[Collection entries]

=-=-=-=-=

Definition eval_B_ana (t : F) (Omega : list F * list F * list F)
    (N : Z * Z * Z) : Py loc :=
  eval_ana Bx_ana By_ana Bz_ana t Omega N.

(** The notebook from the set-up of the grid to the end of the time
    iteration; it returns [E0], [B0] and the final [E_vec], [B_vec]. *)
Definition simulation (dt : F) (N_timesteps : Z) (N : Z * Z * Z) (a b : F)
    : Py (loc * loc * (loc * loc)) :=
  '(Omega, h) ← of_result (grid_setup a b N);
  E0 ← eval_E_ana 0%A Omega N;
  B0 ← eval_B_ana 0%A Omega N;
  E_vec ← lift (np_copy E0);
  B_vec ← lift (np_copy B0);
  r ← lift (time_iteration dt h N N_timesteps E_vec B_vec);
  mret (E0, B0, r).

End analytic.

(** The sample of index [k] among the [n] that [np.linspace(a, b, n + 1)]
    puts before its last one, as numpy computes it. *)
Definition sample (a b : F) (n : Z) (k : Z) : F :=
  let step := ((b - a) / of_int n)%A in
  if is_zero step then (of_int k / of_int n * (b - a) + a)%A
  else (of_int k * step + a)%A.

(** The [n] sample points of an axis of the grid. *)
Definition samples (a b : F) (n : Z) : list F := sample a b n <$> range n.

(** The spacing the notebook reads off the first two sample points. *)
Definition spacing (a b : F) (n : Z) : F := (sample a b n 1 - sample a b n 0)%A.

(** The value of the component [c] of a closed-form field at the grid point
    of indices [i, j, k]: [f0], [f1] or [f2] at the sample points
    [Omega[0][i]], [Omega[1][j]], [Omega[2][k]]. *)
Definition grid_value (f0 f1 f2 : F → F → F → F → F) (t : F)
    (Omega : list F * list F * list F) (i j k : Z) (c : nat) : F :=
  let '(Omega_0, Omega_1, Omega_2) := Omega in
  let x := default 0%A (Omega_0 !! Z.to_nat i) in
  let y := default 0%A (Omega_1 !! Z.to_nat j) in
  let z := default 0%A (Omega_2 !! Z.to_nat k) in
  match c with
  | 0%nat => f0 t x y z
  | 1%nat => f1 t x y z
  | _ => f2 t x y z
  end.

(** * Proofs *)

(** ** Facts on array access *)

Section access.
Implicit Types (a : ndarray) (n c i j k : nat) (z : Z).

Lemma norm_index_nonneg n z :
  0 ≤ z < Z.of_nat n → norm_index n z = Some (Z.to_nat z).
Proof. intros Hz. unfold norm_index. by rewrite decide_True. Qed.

=-=-=-=-=

TASK OBJECTIVE: Print exactly the lines above, between the one holding "Definition simulation (dt" and the one holding "End analytic.", inclusive, and nothing besides.

SOLUTION TO THIS EXERCISE:
Definition simulation (dt : F) (N_timesteps : Z) (N : Z * Z * Z) (a b : F)
    : Py (loc * loc * (loc * loc)) :=
  '(Omega, h) ← of_result (grid_setup a b N);
  E0 ← eval_E_ana 0%A Omega N;
  B0 ← eval_B_ana 0%A Omega N;
  E_vec ← lift (np_copy E0);
  B_vec ← lift (np_copy B0);
  r ← lift (time_iteration dt h N N_timesteps E_vec B_vec);
  mret (E0, B0, r).

End analytic.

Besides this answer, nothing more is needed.